Yoga is an increasingly important part of my life and latterly I have been elaborating the idea that it is helpful in understanding the aspects of our construing or understanding of the world that is not easily put into words. Words are merely what we use to convey our discriminations and conclusions about the world around us, and there is much that remains inaccessible .. that part of our construing that is non verbal, or was developed before spoken language. Yoga is a very powerful medium for change and reaches parts at the individual’s pace, that talking therapies may not touch. Sometimes talking about things, particularly when it comes to loss and trauma, is not particularly helpful. Yoga can bring enormous comfort and strategies for coping.

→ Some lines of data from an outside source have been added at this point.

Lemma rw_mark_sent_spec e r :
  wl_set (rw_pending r) !! wl_cid e = Some e →
  (rw_mark_sent e r).2 = true ∧ marked [e] r (rw_mark_sent e r).1.
Proof.
  intros He. unfold rw_mark_sent, wl_remove_type. rewrite He.
  rewrite decide_False by (destruct (wl_want_type e); naive_solver). split; [done|].
  assert (∀ c, c ∈ wl_cid <$> [e] ↔ c = wl_cid e) as Hin by (intros; set_solver).
  split; simpl; [| |done|].
  - intros c. rewrite lookup_delete. repeat case_decide; naive_solver.
  - intros c. rewrite wt_add. assert (wt (rw_pending r) (wl_cid e) = Some (wl_want_type e)) as Ht
      by (unfold wt; by rewrite He).
    destruct (decide (c = wl_cid e)) as [->|]; [rewrite decide_True, Ht by set_solver|rewrite decide_False by set_solver]; done.
  - intros Hp Hs. split; [|by apply wl_add_wf]. by apply wl_delete_wf.
Qed.

Lemma marked_trans l1 l2 r1 r2 r3 :
  NoDup (wl_cid <$> l1 ++ l2) → marked l1 r1 r2 → marked l2 r2 r3 → marked (l1 ++ l2) r1 r3.
Proof.
  intros Hnd H1 H2. rewrite fmap_app in Hnd. apply NoDup_app in Hnd as (_ & Hd & _). split.
  - intros c. rewrite (marked_pending _ _ _ H2), (marked_pending _ _ _ H1), fmap_app.
    pose proof (elem_of_app (wl_cid <$> l1) (wl_cid <$> l2) c). repeat case_decide; naive_solver.
  - intros c. rewrite (marked_sent _ _ _ H2), (marked_sent _ _ _ H1), fmap_app.
    pose proof (elem_of_app (wl_cid <$> l1) (wl_cid <$> l2) c). rewrite (marked_wt_pending _ _ _ _ H1). specialize (Hd c).
    repeat case_decide; naive_solver.
  - by rewrite (marked_sent_at _ _ _ H2), (marked_sent_at _ _ _ H1).
  - intros Hp Hs. destruct (marked_wf _ _ _ H1 Hp Hs). by apply (marked_wf _ _ _ H2).
Qed.

Lemma marked_nil r : marked [] r r.
Proof. split; [..|done]; intros; rewrite ?decide_False by (simpl; apply not_elem_of_nil); done. Qed.
End wants.

(** ** What a message carries *)

Section extract.
Context `{Multiformats} `{Prost} `{HashOrder}.

Lemma retain_sent_fold l r msg kept :
  NoDup (wl_cid <$> l) → (∀ e, e ∈ l → wl_set (rw_pending r) !! wl_cid e = Some e) →
  ∃ r', foldl retain_sent (r, msg, kept) l = (r', msg, kept ++ l) ∧ marked l r r'.
Proof.
  revert r kept. induction l as [|e l IH]; intros r kept Hnd Hp; simpl.
  { exists r. rewrite app_nil_r. split; [done|apply marked_nil]. }
  destruct (rw_mark_sent_spec e r) as [Hm Hr]; [apply Hp; by left|].
  destruct (rw_mark_sent e r) as [r1 m1]. simpl in Hm, Hr. subst m1.
  pose proof Hnd as Hnd'. simpl in Hnd'. apply NoDup_cons in Hnd' as [He Hnd'].
  destruct (IH r1 (kept ++ [e]) Hnd') as (r' & Hf & Hr').
  { intros x Hx. rewrite (marked_pending _ _ _ Hr), decide_False; [apply Hp; by right|].
    intros Hc%list_elem_of_singleton. apply He. rewrite <-Hc. by apply list_elem_of_fmap_2. }
  exists r'. split; [by rewrite Hf, <-app_assoc|].
  by apply (marked_trans [e] l r r1 r').
Qed.

Lemma take_cancel_fold l cs msg :
  NoDup l → (∀ c, c ∈ l → c ∈ cs) →
  foldl take_cancel (cs, msg) l = (cs ∖ list_to_set l, msg).
Proof.
  revert cs. induction l as [|c l IH]; intros cs Hnd Hin; simpl.
  { f_equal. set_solver. }
  apply NoDup_cons in Hnd as [Hc Hnd]. rewrite decide_True by (apply Hin; by left).
  rewrite IH by set_solver. f_equal. set_solver.
Qed.

(** What [drop_have] leaves when no want-have was sent *)
Lemma drop_have_fold l r kept :
  NoDup (wl_cid <$> l) → (∀ e, e ∈ l → wl_set (rw_pending r) !! wl_cid e = Some e) →
  (∀ c, wt (rw_sent r) c ≠ Some WantType_Have) →
  ∃ r', foldl drop_have (r, kept) l = (r', kept ++ filter (λ e, wl_want_type e = WantType_Block) l) ∧
    rw_sent r' = rw_sent r ∧ rw_sent_at r' = rw_sent_at r ∧
    (wl_wf (rw_pending r) → wl_wf (rw_pending r')) ∧
    ∀ c, wl_set (rw_pending r') !! c
      = if decide (c ∈ wl_cid <$> filter (λ e, wl_want_type e = WantType_Have) l) then None
        else wl_set (rw_pending r) !! c.
Proof.
  revert r kept. induction l as [|e l IH]; intros r kept Hnd Hp Hs; simpl.
  { exists r. rewrite app_nil_r. split_and!; [done..|]. done. }
  apply NoDup_cons in Hnd as [He Hnd].
  destruct (wl_want_type e) eqn:Ht.
  - rewrite decide_False by done. destruct (IH r (kept ++ [e])) as (r' & Hf & Hr'); [done|set_solver|done|].
    exists r'. rewrite !filter_cons, Ht, decide_True, decide_False by done. by rewrite Hf, <-app_assoc.
  - rewrite decide_True by done.
    assert (wl_remove_type (wl_cid e) WantType_Have (rw_sent r) = (rw_sent r, None)) as Hrs.
    { unfold wl_remove_type. specialize (Hs (wl_cid e)). unfold wt in Hs.
      destruct (wl_set (rw_sent r) !! wl_cid e) as [x|]; [|done].
      destruct (wl_want_type x) eqn:Hx; simpl in Hs; [|congruence]. by rewrite decide_True. }
    assert (wl_set (rw_pending r) !! wl_cid e = Some e) as Hpe by (apply Hp; by left).
    assert (wl_remove_type (wl_cid e) WantType_Have (rw_pending r)
      = ({| wl_set := delete (wl_cid e) (wl_set (rw_pending r)); wl_cached := [] |}, Some e)) as Hrp.
    { unfold wl_remove_type. rewrite Hpe, decide_False by (intros [? _]; congruence). done. }
    unfold rw_remove_type. rewrite Hrs, Hrp. simpl.
    match goal with |- context [foldl drop_have (?r1, _) l] =>
      destruct (IH r1 kept Hnd) as (r' & Hf & Hs' & Ha & Hw & Hl); [|exact Hs|] end.
    { intros x Hx. simpl. rewrite lookup_delete_ne; [apply Hp; by right|].
      intros Hc. apply He. rewrite Hc. by apply list_elem_of_fmap_2. }
    exists r'. rewrite !filter_cons, Ht, decide_False, decide_True by done.
    split_and!; [done..|intros; apply Hw; by apply wl_delete_wf|].
    intros c. rewrite Hl. simpl. rewrite lookup_delete.
    set (l' := wl_cid <$> filter _ l). pose proof (elem_of_cons l' c (wl_cid e)).
    repeat case_decide; naive_solver.
Qed.

(** What a message says about a CID: whether it cancels, and the want type *)
Definition mview (m : BitswapMessage) (c : Cid) : option (bool * WantType) :=
  (λ x, (entry_cancel x, entry_want_type x)) <$> msg_wantlist m !! c.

There are many different forms of yoga, and increasing research evidence for the health benefits of yoga in general, and for yogic breathing techniques and mindfulness in particular. For me, I am interested in what all yoga has in common rather than a specific approach, and in the process of achieving and practising mindfulness. The role of yoga in facilitating neuroplasticity (the ability for the brain to adapt and heal) is profound.

I have undertaken training in yoga teaching and therapeutic yoga with a view to my own professional development and the application of yoga to my psychotherapeutic work with people with dementia.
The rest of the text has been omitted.